(** The pairs [(n, s)] with [s] of [k] digits for which
    [s * 10 ^ (n - k)] is read back as [x]. *)
Definition candidates (x : Q) (k n : Z) : list (Z * Z) :=
  let t := n - k in
  let lo := Qfloor (Qdiv x (pow10 t)) in
  filter
    (fun ns =>
       let s := snd ns in
       (10 ^ (k - 1) <=? s) && (s <? 10 ^ k)
       && numEq (roundDouble (Qmult (inject_Z s) (pow10 t))) (Finite x))
    [(n, lo); (n, lo + 1)].

Definition distance (x : Q) (k : Z) (ns : Z * Z) : Q :=
  Qabs (Qminus (Qmult (inject_Z (snd ns)) (pow10 (fst ns - k))) x).

Definition better (x : Q) (k : Z) (c d : Z * Z) : Z * Z :=
  match Qcompare (distance x k c) (distance x k d) with
  | Lt => c
  | Gt => d
  | Eq => if Z.even (snd c) then c else d
  end.

(** The shortest digits: the least [k], and for it the pair nearest
    to [x]. *)
Fixpoint shortest (fuel : nat) (x : Q) (n0 : Z) (k : Z) : Z * Z * Z :=
  match fuel with
  | O => (k, n0, 0)
  | S f =>
      match (candidates x k (n0 - 1) ++ candidates x k n0
             ++ candidates x k (n0 + 1))%list with
      | [] => shortest f x n0 (k + 1)
      | c :: cs => let '(n, s) := fold_left (better x k) cs c in (k, n, s)
      end
  end.

Definition formatDigits (k n s : Z) : string :=
  let digits := decimal s in
  if (k <=? n) && (n <=? 21) then digits ++ zeros (Z.to_nat (n - k))
  else if (0 <? n) && (n <=? 21) then
    substring 0 (Z.to_nat n) digits ++ "."
    ++ substring (Z.to_nat n) (Z.to_nat (k - n)) digits
  else if (-6 <? n) && (n <=? 0) then "0." ++ zeros (Z.to_nat (- n)) ++ digits
  else
    let e := n - 1 in
    let exponent := (if e <? 0 then "-" else "+") ++ decimal (Z.abs e) in
    if k =? 1 then digits ++ "e" ++ exponent
    else substring 0 1 digits ++ "." ++ substring 1 (Z.to_nat (k - 1)) digits
         ++ "e" ++ exponent.

Definition positiveToString (x : Q) : string :=
  let n0 := decimalExponent (Qnum x) (Z.pos (Qden x)) in
  let '(k, n, s) := shortest 17 x n0 1 in
  formatDigits k n s.

(** ToString of a Number. *)
Definition NumberToString (x : number) : string :=
  match x with
  | NaN => "NaN"
  | Infinity false => "Infinity"
  | Infinity true => "-Infinity"
  | Finite q =>
      match Qnum q with
      | Z0 => "0"
      | Zpos _ => positiveToString q
      | Zneg _ => "-" ++ positiveToString (Qopp q)
      end
  end.

End Number.

Import Number.

(* ===================================================================== *)
(** ** Values of a parsed request body *)
(* ===================================================================== *)

Module Values.

(** What the body parsers hand over for a field: a string or
    [undefined] (a [value]), or [null], a boolean, a number, an array
    or an object with its own properties.  An object that comes out of
    a parser holds no function. *)
#[warnings="-register-all"]
Inductive jsvalue : Type :=
| OfValue : value -> jsvalue
| JNull : jsvalue
| JBool : bool -> jsvalue
| JNum : number -> jsvalue
| JArr : list jsvalue -> jsvalue
| JObj : list (string * jsvalue) -> jsvalue.
(** What a returning call does to the heap. *)
Lemma exec_heap c w w' :
  is_Some (heap w !! defaultLogger w) ->
  exec c w = Ret tt w' ->
  heap w' = heap w \/
  (exists t lvl lg, c = CSetLevel t lvl /\
     heap w !! target_addr t w = Some lg /\
     heap w' = <[target_addr t w := with_level lvl lg]> (heap w)) \/
  (exists flag dl, c = CSetFlags flag /\
     heap w !! defaultLogger w = Some dl /\
     heap w' = <[defaultLogger w := with_flags flag dl]> (heap w)) \/
  (exists name verbose systemLog logFd il wl el,
     c = CInit name verbose systemLog logFd /\
     heap w' = heap w ++ [built verbose logFd il wl el]).
Proof.
  intros [dl Hd] H.
  destruct c as [name verbose systemLog logFd | t | t s sh
                | t lvl | t lvl sh | flag].
  - destruct (Init_total name verbose systemLog logFd w dl Hd)
      as (il & wl & el & err & n & _ & _ & HI).
    rewrite (exec_CInit _ _ _ _ _ _ _ HI) in H. injection H as <-.
    right; right; right. by exists name, verbose, systemLog, logFd, il, wl, el.
  - left. assert (Logger_Close (target_addr t w) w = Ret tt w') as Hc
      by (by destruct t).
    apply Logger_Close_Ret in Hc as (lg & _ & ->). by destruct (initialized lg).
  - left. apply exec_log_Ret in H as [evs ->]. done.
  - right; left.
    assert (Logger_SetLevel (target_addr t w) lvl w = Ret tt w') as Hc
      by (by destruct t).
    apply Logger_SetLevel_Ret in Hc as (lg & Hl & ->). by exists t, lvl, lg.
  - left. pose proof (exec_on_target (CVerbose t lvl sh) t w eq_refl) as Ho.
    destruct (heap w !! target_addr t w) as [lg |] eqn:Hl; [| congruence].
    assert (exec (CVerbose t lvl sh) w
            = (let* v := Logger_Verbosity (target_addr t w) lvl in
               exec_verbose v sh) w) as Hx
      by (by destruct t).
    rewrite Hx in H. unfold bind in H.
    rewrite (Logger_Verbosity_ok _ lg) in H by done.
    rewrite (exec_verbose_ok
               (mkVerbose (level lg >=? lvl)%Z (target_addr t w)) sh lg)
      in H by done.
    injection H as <-. simpl. by destruct (level lg >=? lvl)%Z.
  - right; right; left. simpl in H.
    unfold SetFlags, bind, get_default, deref, store in H. rewrite Hd in H.
    injection H as <-. by exists flag, dl.
Qed.
(** C9: whatever the broker does (not reachable when the module was
    loaded, or raising on any call), the response of a send and the
    store it leaves are those of a send with any other broker; a valid
    send answers success with the id and timestamp of a stored message
    that has the trimmed content and the recipient; the conversation
    view answers success, with the same messages and the same store as
    with any other broker, and reports the other user offline when the
    broker is unavailable or the presence lookup raises. *)
Theorem broker_failure_invisible `{Orm} redis redis' s (u : User) rid raw
    now now' uid :
  wf_store s →
  rid ≠ 0%nat → is_Some (users s !! rid) → Str.strip raw ≠ "" →
  is_Some (users s !! uid) →
  (∀ body, (send_message_api redis s u body now now').1
           = (send_message_api redis' s u body now now').1)
  ∧ (∃ mid ts s' pub m,
        send_message_api redis s u (Some (mkSendData (Some rid) raw)) now now'
          = (SendOk mid ts, s', pub)
        ∧ m ∈ messages s' ∧ msg_id m = mid ∧ created_at m = ts
        ∧ content m = Str.strip raw ∧ rid ∈ recipients m
        ∧ (REDIS_AVAILABLE redis = false → pub = []))
  ∧ (∃ data ou ou' s',
        get_conversation_messages redis s u uid = (ConversationOk data ou, s')
        ∧ get_conversation_messages redis' s u uid
          = (ConversationOk data ou', s')
        ∧ (REDIS_AVAILABLE redis = false
           ∨ client_exists redis ("user_online_" +:+ pretty uid) = None →
           ou_is_online ou = false)).
Proof.
  intros Hwf Hrid Hu Htext Hother. split; [|split].
  - intros body. apply send_ignores_broker.
  - assert (∀ pub, REDIS_AVAILABLE redis = false →
              pub = (send_message_api redis s u
                       (Some (mkSendData (Some rid) raw)) now now').2 →
              pub = []) as Hpub.
    { intros pub Hdown ->. unfold send_message_api. simpl.
      destruct rid as [|rid']; [done|].
      destruct (Str.truthy (Str.strip raw)); simpl; [|done].
      destruct (User_objects_get s (S rid')); simpl; [|done].
      destruct (first _); simpl;
        unfold publish_message, redis_publish; by rewrite Hdown. }
    destruct (send_valid_cases redis s u rid raw now now' Hwf Hrid Hu Htext)
      as (pub & [(e & l1 & l2 & Hin & He & Hsplit & Hne & E)|[Hnone E]]).
    + eexists _, _, _, pub,
        (set_recipients ({[rid]} ∪ recipients e) e).
      split; [exact E|]. simpl. split.
      { apply elem_of_app. right. left. }
      destruct He as (_ & Hc & _).
      do 3 (split; [done|]). split.
      { apply elem_of_union. left. by apply elem_of_singleton. }
      intros Hdown. apply Hpub; [done|]. by rewrite E.
    + eexists _, _, _, pub,
        (new_message s (user_id u) rid (Str.strip raw) now').
      split; [exact E|]. simpl. split.
      { apply elem_of_app. right. left. }
      do 3 (split; [done|]). split.
      { by apply elem_of_singleton. }
      intros Hdown. apply Hpub; [done|]. by rewrite E.
  - destruct (get_conversation_ok redis s u uid Hwf Hother)
      as (data & ou & E & V & _ & _ & Honline).
    destruct (get_conversation_ok redis' s u uid Hwf Hother)
      as (data' & ou' & E' & _).
    pose proof (conversation_ignores_broker redis redis' s u uid) as Hsame.
    rewrite E, E' in Hsame. destruct Hsame as [<- _].
    eexists data, ou, ou', _. split; [exact E|]. split; [exact E'|].
    intros Hdown. rewrite Honline. by apply redis_exists_down.
Qed.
•••
ASSIGNMENT =>
Would you print exactly and only the lines of the material above that run from the line with "store it leaves" through the line with "with any other broker, and", both included?

RESPONSE =>
    store it leaves are those of a send with any other broker; a valid
    send answers success with the id and timestamp of a stored message
    that has the trimmed content and the recipient; the conversation
    view answers success, with the same messages and the same store as
    with any other broker, and reports the other user offline when the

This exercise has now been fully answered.